Prof. Ebertz: Neue Unbekümmertheit im Umgang mit Kirche und Religion  

erstellt am
10. 02. 04

Linz (diözese) - „Einen Wandel in der kirchenbezogenen Religiosität und ein Auseinandertriften von institutioneller und individueller Gestalt des Glaubens“ sieht Professor Michael N. Ebertz, Soziologe und Theologe in Freiburg und Konstanz, als realistische Ausgangsbasis dafür, heute über neue Ansätze und Aufbrüche in der Kirche nachzudenken. Beim gemeinsamen Studientag des Religionspädagogischen Institutes Linz, des Institutes für pastorale Fortbildung und des Bildungshauses Schloss Puchberg am Samstag (07. 02.) sieht Ebertz heute auch eine „neue Unbekümmertheit im Umgang mit der Kirche, ihren Geboten, Regeln und Riten.“

„Die Formatierung eines Menschen zum regelmäßigen Gottesdienstbesuch geschieht familiär in der Kindheit und später noch prägender zwischen dem 20. und 30. Lebensjahr. Dort sind heute die Kirchen im Dilemma“, so Ebertz. Wurde früher die Kirche in ihrer Sozialgestalt als „Gnadenanstalt und Überzeugungsorganisation“ geführt und erlebt, so wandelt sich heute die Kirche „hin zur Dienstleistungsgemeinschaft, zur assoziativen Gruppenkirche und eine gewisse „Eventisierung“ des Kirchlichen ist ebenfalls nicht zu übersehen.“

Wenn heute mehr als 50 % der Bevölkerung den primären Sinn darin sehen, „das Leben zu genießen“ und objektiv der Bereich Wellness, Gesundheit und Schönheitschirurgie boomen, „das Badezimmer zum neuen Kultort des Körpers aufsteigt“, so betont Ebertz ohne Zögern, dass „auch in der modernen Gesellschaft das Religiöse eine Wachstumsbranche sein kann“. Die Sinngebung ist zwar heute von der Institution auf das Individuum übergegangen, doch suchen gerade hier Menschen eine Hilfe, einen Sinn gebenden Rahmen, den die Kirche geben kann.
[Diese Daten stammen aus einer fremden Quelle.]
(* ===== verification/AgentRegistry.v ===== *)
(** * The seat agent registry (agent-registry.ts)

    Named agents of a seat: name validation, normalisation of the registry
    file, and the write-through store keyed case-insensitively by name. *)

From S2P Require Import Prelude JsString Json Policy.
#[local] Open Scope Z_scope.

(** Why a name is refused, in the order of the checks. *)
Inductive NameError := NameEmpty | NameUntrimmed | NameTooLong | NameReserved | NameSeparator | NameControl.

Record SeatAgent := mkAgent {
  ag_name : list Z; ag_preset : option (list Z); ag_cwd : option (list Z);
  ag_prompt : option (list Z); ag_approval : option bool }.
#[export] Instance SeatAgent_eq_dec : EqDecision SeatAgent.
Proof. solve_decision. Defined.

Definition RESERVED : list (list Z) := [js "all"; js "alter"; js "owner"; js "everyone"].

(** [/[\s@·]/] and the control characters 0x00-0x1f, 0x7f. *)
Definition is_separator (c : Z) : bool := is_ws c || (c =? 64) || (c =? 183).
Definition is_control (c : Z) : bool := ((0 <=? c) && (c <=? 31)) || (c =? 127).

Definition MAX_PROMPT : nat := Z.to_nat 8000.

Definition strj (v : option json) : list Z := as_string v ?? [].

Definition encode_agent (a : SeatAgent) : json :=
  JObj ([(js "name", JStr (ag_name a))] ++ opt_prop (js "preset") JStr (ag_preset a)
        ++ opt_prop (js "cwd") JStr (ag_cwd a) ++ opt_prop (js "prompt") JStr (ag_prompt a)
        ++ opt_prop (js "approval") JBool (ag_approval a)).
Auch im Bereich der neuen Vergemeinschaftung braucht der Mensch Anstöße und Hilfestellung. „Die Kirche kann hier mit ihrer konsequenten Solidaritätslogik eine Stütze sein, ja wird direkt zum Hoffnungsträger bei der immer weniger werdenden Solidarität.“

Ebertz spricht sich für neue Formen der Volkskirche aus. „Pfarren müssen sich in Zukunft mehr im Verbund begreifen und mit anderen pastoralen Knotenpunkten zusammen für eine differenzierte Sammlung und Sendung der Menschen sorgen“. Klöster, Orte der Pflege, Hospize, besondere Formen der Citypastoral, Betriebsseelsorgezentren oder Krankenhäuser sind nur einige dieser neuen Bezugspunkte, „wo neue pastorale Räume für Menschen geöffnet werden können.“ Genau an diesen Orten kann Kirche eine neue Gestalt gewinnen und „wieder attraktiv werden“, ist Ebertz überzeugt.